3. GRASS AND MORE GRASS
The next step for the fall-bought calves is to graze high-quality cool-season forages like ryegrass or oats. Yoder works with area row-crop farmers who plant the forages as cover crops. He weighs the calves in and out, and pays the farmer per pound of gain. "If I'm grazing cattle and managing grass, it takes away from my focus of preconditioning cattle," he explains. "If I'm baling hay instead of looking after the health on cattle, it takes away my focus. I want to do the things I can't hire and hire the things that others can do. Then I can start more cattle."
This is when the calves start packing on pounds. Yoder deworms the calves again in February. Combined with the ionophore and original long-acting implant, as well as high-quality forages, it gives the calves the push they need to reach sale weights of around 800 pounds by April. Yoder sorts them, if needed, and ships them straight off the farmers' operations so they can plant the land back to row crops.

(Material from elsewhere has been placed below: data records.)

(** Recording a usage report is idempotent: a report delivered again
    answers with the same row and changes no table. *)
Lemma recordModelUsage_idempotent sid usage s row s1 :
  recordModelUsage sid usage s = (Ok row, s1) ->
  ids_fresh "usage" model_usage_table s1 ->
  exists s2, recordModelUsage sid usage s1 = (Ok row, s2) /\ st_db s2 = st_db s1.
Proof.
  intros Hrun Hfresh. apply recordModelUsage_ok in Hrun as (Hid & Hcase). cbv zeta in Hcase.
  eexists. split; [apply recordModelUsage_existing; [done|by apply Hfresh|]|done].
  destruct Hcase as [(-> & _ & Hf)|(-> & Hn & Hu & Hc & Hdb)].
  - simpl in *. rewrite <- Hf. unfold find_where, select_where. f_equal.
    apply list_filter_iff. intros r.
    by rewrite (usage_target_clash _ ("usage_" +:+ nanoid (st_draws s)) _ _ _ (st_clock s)).
  - set (fresh := usage_row _ _ _ (st_clock s)) in *.
    assert (Hus : modelUsageEvents (st_db s1)
      = <[ModelUsage.id fresh := fresh]> (modelUsageEvents (st_db s))).
    { rewrite Hdb. by destruct (sessions (st_db s) !! sid). }
    rewrite Hus.
    destruct (find_where _ _) as [r|] eqn:Hf.
    + apply find_where_Some in Hf as (Hcl & k & Hk). f_equal.
      destruct (decide (ModelUsage.id fresh = k)) as [<-|Hne].
      * rewrite lookup_insert_eq in Hk. by injection Hk as <-.
      * rewrite lookup_insert_ne in Hk by done. exfalso. rewrite clashes_false in Hc.
        specialize (Hc k r Hk (not_eq_sym Hne)).
        rewrite (usage_target_clash _ ("usage_" +:+ nanoid (st_draws s)) _ _ _ (st_clock s)) in Hcl.
        fold fresh in Hcl. congruence.
    + rewrite find_where_None in Hf.
      specialize (Hf (ModelUsage.id fresh) fresh (lookup_insert_eq _ _ _)).
      rewrite (usage_target_clash _ ("usage_" +:+ nanoid (st_draws s)) _ _ _ (st_clock s)) in Hf.
      fold fresh in Hf. pose proof (usage_target_self ("usage_" +:+ nanoid (st_draws s)) sid
        usage (st_clock s) Hid) as Hself. fold fresh in Hself. congruence.
Qed.

(** Losing an instance leaves nothing running on it: the call reports the
    number of interrupted sessions, none is left afterwards, and each of them
    is failed with the reason and carries a [platform.runtime_lost] event. *)
Lemma failRunningSessions_leaves_none rti reason now s n s' :
  keyed sessions_table (st_db s) -> keyed session_nodes_table (st_db s) ->
  failRunningSessionsForRuntimeInstance rti reason (Some now) s = (Ok n, s') ->
  n = length (interrupted_sessions rti (st_db s)) /\
  interrupted_sessions rti (st_db s') = [] /\
  forall sess node, (sess, node) ∈ interrupted_sessions rti (st_db s) ->
    (exists r, sessions (st_db s') !! Session.id sess = Some r /\
       Session.status r = SessionStatus.failed /\
       Session.error r = Some (sanitizeStoredErrorText reason)) /\
    exists k e, sessionEvents (st_db s') !! k = Some e /\
      is_runtime_lost (Session.id sess) rti e = true.
Proof.
  intros Hks Hkn Hrun. unfold failRunningSessionsForRuntimeInstance in Hrun.
  apply bind_ok in Hrun as (t & s1 & [= <- <-] & Hrun). rewrite transaction_ok in Hrun.
  apply bind_ok in Hrun as (l & s1 & [= <- <-] & Hrun).
  destruct (interrupted_sessions rti (st_db s)) as [|sn0 l0] eqn:Hl.
  { injection Hrun as <- <-. split; [done|]. split; [done|]. intros ? ? Hin.
    by apply not_elem_of_nil in Hin. }
  rewrite <- Hl in *. set (l := interrupted_sessions rti (st_db s)) in *. cbv zeta in Hrun.
  apply bind_ok in Hrun as (u & s1 & Hf & Hrun).
  unfold fail_running_sessions in Hf.
  apply bind_ok in Hf as (x & s2 & (_ & ->)%update_where_ok & [= _ <-]).
  apply bind_ok in Hrun as (y & s2 & (_ & ->)%update_where_ok & Hrun).
  apply lost_tail_ok in Hrun as (Hn & (Hs & Hnd & _) & Hev). simpl in Hs, Hnd.
  split; [done|]. split.
  - apply elem_of_nil_inv. intros [sess node] Hin. apply elem_of_interrupted in Hin as
      ((k & Hk) & (kn & Hkn') & Hroot & Hpar & Hst & Hobs).
    rewrite Hs, update_rows_lookup, fmap_Some in Hk. destruct Hk as (sess0 & Hk & ->).
    rewrite Hnd, update_rows_lookup, fmap_Some in Hkn'. destruct Hkn' as (node0 & Hkn' & Hnode).
    destruct (bool_decide (Session.id sess0 ∈ _) && _) eqn:Hfail; [done|].
    assert (Hin : (sess0, node0) ∈ l).
    { apply elem_of_interrupted.
      destruct (bool_decide (SessionNode.id node0 ∈ _)); subst node; simpl in *; eauto 10. }
    apply andb_false_iff in Hfail as [Hfail|Hfail]; apply bool_decide_eq_false in Hfail; [|done].
    apply Hfail, list_elem_of_fmap. by exists (sess0, node0).
  - intros sess node Hin. split; [|by apply (Hev (sess, node))].
    pose proof Hin as Hin'. apply elem_of_interrupted in Hin' as ((k & Hk) & _ & _ & _ & Hst & _).
    rewrite (Hks _ _ Hk : Session.id sess = k). rewrite Hs, update_rows_lookup, Hk. simpl.
    rewrite bool_decide_eq_true_2 by (apply list_elem_of_fmap; by exists (sess, node)).
    rewrite bool_decide_eq_true_2 by done. simpl. by eexists.
Qed.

One thing the contract-grazers generally don't have to do is treat many sick calves. Yoder estimates treatment drops to around 10% or less. Death loss is usually nil, other than an occasional freak accident.
It's also open season on commingling calves, if needed. "I had one farmer who added 60 head a week until I brought him 420 head," Yoder says. "Every set of cattle had been preconditioned for at least 60 days. He grazed them through the winter without any problems."
4. SORT, SELL AND SHIP
While cattle are cattle and are creative when it comes to getting into predicaments, Yoder says, "We try to market an animal that nobody will ever have trouble with."
However, he does use discretion on when and where he sends them. His fall-bought and spring-sold calves are typically heavier English-bred types. They can be shipped anywhere from Iowa and Illinois farmer-feeders to large feedyards farther west.
Yoder doesn't buy many calves in the spring. The ones he does buy typically have more Brahman blood to cope with the heat, humidity and lower-quality warm-season grasses in the Florida Panhandle. When they sell in the fall, they usually go to feedyards in Oklahoma or Texas.
Yoder's primary goal for preconditioning and grazing the cattle is to add value. However, he has another reason: "It is an animal-welfare issue. If you took those same calves straight from the stockyard and shipped them 1,200 miles, they wouldn't do well. We keep them close by, so it isn't as much of a shock for them."
By the time they go through his preconditioning and grazing program, he says, "Our cattle are solid and bulletproof."